### WHAT YOU WILL DO
Return, exactly and in full, the lines of the records below starting at the one with "(match btt_view (s_btt" and ending at the one with "apply set_rtt_mk; [done|].", and no other lines.

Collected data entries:
────────────────────────────────────────

(** On every external LBA [btt_read] returns what the block view holds
    there: the data, a block of zeros, or [EIO] for a block in error; beyond the last LBA it
    fails with [EINVAL].  The read tracking table is left as it was. *)
Lemma read_view s lane lba :
  btt_ready s → 0 ≤ lane < b_nlane (s_btt s) → 0 ≤ lba →
  btt_read cb lane lba s =
    (match btt_view (s_btt s) (ns_mem (s_ns s)) lba with
     | None => Fail EINVAL
     | Some BError => Fail EIO
     | Some BZero => Ok (zeros (b_lbasize (s_btt s)))
     | Some (BData d) => Ok d
     end, s).
Proof.
  intros HR Hlane Hlba. destruct (decide (b_nlba (s_btt s) ≤ lba)) as [Hge|Hlt].
  { rewrite view_out by done. unfold btt_read.
    erewrite bind_fail; [done|]. rewrite invalid_lba_run. by rewrite (proj2 (Z.leb_le _ _)). }
  destruct (locate s lba HR ltac:(lia)) as (ai & l & a & L). rewrite (lo_view _ _ _ _ _ L).
  destruct (lo_inv _ _ _ _ _ L) as [G Hf Ho Hid]. pose proof (br_inv _ HR) as Hi.
  pose proof (bv_nlane _ _ Hi) as Hnl.
  unfold btt_read. erewrite bind_ok by apply L. unfold get_btt at 1.
  erewrite bind_ok by reflexivity. simpl. rewrite (bv_laidout _ _ Hi). simpl.
  erewrite bind_ok by apply L. simpl. erewrite bind_ok.
  2: { unfold get_arena. by rewrite (lo_lookup _ _ _ _ _ L). }
  erewrite bind_ok by (eapply (map_read _ _ a); [exact G|done|apply HR|done|apply L|apply L]).
  fold (rd32 (ns_mem (s_ns s)) (map_off a l)).
  pose proof (btt_read_loop_run s lane ai l a HR (lo_lookup _ _ _ _ _ L) (lo_l _ _ _ _ _ L)
    ltac:(lia)) as Hloop. simpl in Hloop.
  unfold arena_view. destruct (map_entry_is_error _); [by erewrite bind_fail by exact Hloop|].
  destruct (map_entry_is_zero_or_initial _) eqn:Ez; [by erewrite bind_ok by exact Hloop|].
  erewrite bind_ok by exact Hloop. clear Hloop. cbv beta iota zeta.
  pose proof (ow_map_range _ _ _ Ho l (lo_l _ _ _ _ _ L)) as Htr.
  rewrite (target_entry _ _ _ (not_initial _ Ez)) in Htr.
  set (e := rd32 (ns_mem (s_ns s)) (map_off a l)) in *.
  pose proof (ns_size_range _ (br_ok _ HR)). pose proof (lo_end _ _ _ _ _ L).
  rewrite (block_off_eq G) by (done || lia).
  pose proof (geo_block G _ (conj (proj1 (mask_range e)) Htr)).
  pose proof (geo_mapoff G). pose proof (lookupZ_Some _ _ _ (lo_lookup _ _ _ _ _ L)) as Hai.
  erewrite bind_ok by reflexivity. erewrite bind_ok.
  2: { apply on_fail_ok. unfold ns_read. simpl.
       rewrite ns_read_ok; [done|apply HR| | |]; destruct G; lia. }
  erewrite bind_ok.
  2: { apply set_rtt_mk; [done|]. simpl. rewrite length_updZ. eapply lane_in_rtt; [done|lia]. }
  unfold mret, M_ret. f_equal. rewrite (rtt_restore (b_nfree (s_btt s))) by (done || lia).
  symmetry. apply mk_id, L.
Qed.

────────────────────────────────────────

### YOUR RESPONSE
    (match btt_view (s_btt s) (ns_mem (s_ns s)) lba with
     | None => Fail EINVAL
     | Some BError => Fail EIO
     | Some BZero => Ok (zeros (b_lbasize (s_btt s)))
     | Some (BData d) => Ok d
     end, s).
Proof.
  intros HR Hlane Hlba. destruct (decide (b_nlba (s_btt s) ≤ lba)) as [Hge|Hlt].
  { rewrite view_out by done. unfold btt_read.
    erewrite bind_fail; [done|]. rewrite invalid_lba_run. by rewrite (proj2 (Z.leb_le _ _)). }
  destruct (locate s lba HR ltac:(lia)) as (ai & l & a & L). rewrite (lo_view _ _ _ _ _ L).
  destruct (lo_inv _ _ _ _ _ L) as [G Hf Ho Hid]. pose proof (br_inv _ HR) as Hi.
  pose proof (bv_nlane _ _ Hi) as Hnl.
  unfold btt_read. erewrite bind_ok by apply L. unfold get_btt at 1.
  erewrite bind_ok by reflexivity. simpl. rewrite (bv_laidout _ _ Hi). simpl.
  erewrite bind_ok by apply L. simpl. erewrite bind_ok.
  2: { unfold get_arena. by rewrite (lo_lookup _ _ _ _ _ L). }
  erewrite bind_ok by (eapply (map_read _ _ a); [exact G|done|apply HR|done|apply L|apply L]).
  fold (rd32 (ns_mem (s_ns s)) (map_off a l)).
  pose proof (btt_read_loop_run s lane ai l a HR (lo_lookup _ _ _ _ _ L) (lo_l _ _ _ _ _ L)
    ltac:(lia)) as Hloop. simpl in Hloop.
  unfold arena_view. destruct (map_entry_is_error _); [by erewrite bind_fail by exact Hloop|].
  destruct (map_entry_is_zero_or_initial _) eqn:Ez; [by erewrite bind_ok by exact Hloop|].
  erewrite bind_ok by exact Hloop. clear Hloop. cbv beta iota zeta.
  pose proof (ow_map_range _ _ _ Ho l (lo_l _ _ _ _ _ L)) as Htr.
  rewrite (target_entry _ _ _ (not_initial _ Ez)) in Htr.
  set (e := rd32 (ns_mem (s_ns s)) (map_off a l)) in *.
  pose proof (ns_size_range _ (br_ok _ HR)). pose proof (lo_end _ _ _ _ _ L).
  rewrite (block_off_eq G) by (done || lia).
  pose proof (geo_block G _ (conj (proj1 (mask_range e)) Htr)).
  pose proof (geo_mapoff G). pose proof (lookupZ_Some _ _ _ (lo_lookup _ _ _ _ _ L)) as Hai.
  erewrite bind_ok by reflexivity. erewrite bind_ok.
  2: { apply on_fail_ok. unfold ns_read. simpl.
       rewrite ns_read_ok; [done|apply HR| | |]; destruct G; lia. }
  erewrite bind_ok.
  2: { apply set_rtt_mk; [done|]. simpl. rewrite length_updZ. eapply lane_in_rtt; [done|lia]. }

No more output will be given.